According to Danish director Mads Brügger and Swedish private investigator Göran Björkdahl, Hammarskjöld’s plane was shot down by Belgian pilot Jan van Risseghem, who had flown Royal Air Force fighters during World War II and at the time was a mercenary pilot on behalf of Congolese rebels, the Danish film magazine Ekko reported.

The September 1961 crash, which took place while Hammarskjöld was on a mission to negotiate a peace deal during the Congo Crisis, killed all 16 people on board the DC-6 airliner.

At the time, van Risseghem was questioned and denied involvement, saying he was elsewhere. Investigators could not reach a definitive conclusion as to what caused the plane to crash.

The incident took place during the Cold War, in a local crisis that pitted American and Western interests against Soviet intervention in Africa. That backdrop led to intrigue and conspiracy theories as to how the accomplished Swedish diplomat had died.

After the crash, former US president Harry Truman was reported to have told reporters that Hammarskjöld “was on the point of getting something done when they killed him. Notice that I said ‘when they killed him.'”

UN Secretary-General Antonio Guterres lays a wreath in commemoration of the 57th anniversary of Dag Hammarskjold death. (UN photo)

“We really stumble into the contours of a crime of almost incomprehensible dimensions,” Brügger said of his new documentary, “Cold Case Hammarskjöld,” which will be screened this month at the Sundance Film Festival.

The documentary makers found a witness who claimed van Risseghem, who died in 2007, confessed to having shot down Hammarskjöld’s plane and evidence that contradicted one of the pilot’s alibis as to his whereabouts that night.

The crash has spawned many conspiracy theories. In 2016 the UN sought to reopen its inquiry when documents emerged that revived a claim that Hammarskjöld may have been killed by apartheid-era South African agents backed by the CIA, Foreign Policy reported at the time. The documentary will apparently resolve the issue.

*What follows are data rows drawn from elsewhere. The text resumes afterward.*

(* ===== verification/DisplayChanger.v ===== *)
(** Changing the display configuration
    (src/server/scene/mediating_display_changer.cpp,
    src/server/frontend/authorizing_display_changer.cpp): per-session
    configurations, the base configuration, its preview, and what happens when
    the display refuses one. *)

From S2P Require Import Prelude Geometry Float32 DisplayConfig.

(** ** The display, the policy and the sessions, as one call finds them

    [configure_error] is the exception [Display::configure] throws when it moves
    from the first configuration to the second; [damaged] is what the display
    then reports. *)
Record Environment := mkEnv {
  preserves_display_buffers : DisplayConfiguration → DisplayConfiguration → bool;
  configure_error : DisplayConfiguration → DisplayConfiguration → option exn;
  damaged : DisplayConfiguration → DisplayConfiguration → DisplayConfiguration;
  policy_apply_to : DisplayConfiguration → DisplayConfiguration;
  session_alive : Z → bool;
  all_sessions : list Z
}.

Hammarskjöld was the UN’s second secretary-general and is considered one of its most effective ever. Among his accomplishments was helping broker a ceasefire between Israel and Egypt in the 1956 Suez Crisis and the establishment of the UN’s first ever peacekeeping force in the Sinai desert to help police that deal.

Hammarskjöld met and negotiated with the giants of Israeli diplomacy at the time: prime minister David Ben-Gurion, foreign minister Golda Meir and ambassador to the UN Abba Eban.

A few months before his death, the secretary-general protested the Egyptian seizure of ships carrying Israeli goods through the Suez Canal.

Speaking at the UN a few months after the tragedy, Meir told the General Assembly that in 1959 Hammarskjöld had recommended a large-scale development plan for the Middle East, within which Palestinian refugees would find a constructive future.

“Can anyone doubt the need for such a project?” Meir asked. “His plan, if executed, would have brought about a far-reaching transformation of this underdeveloped area and would have resulted in the absorption of large numbers of refugees.”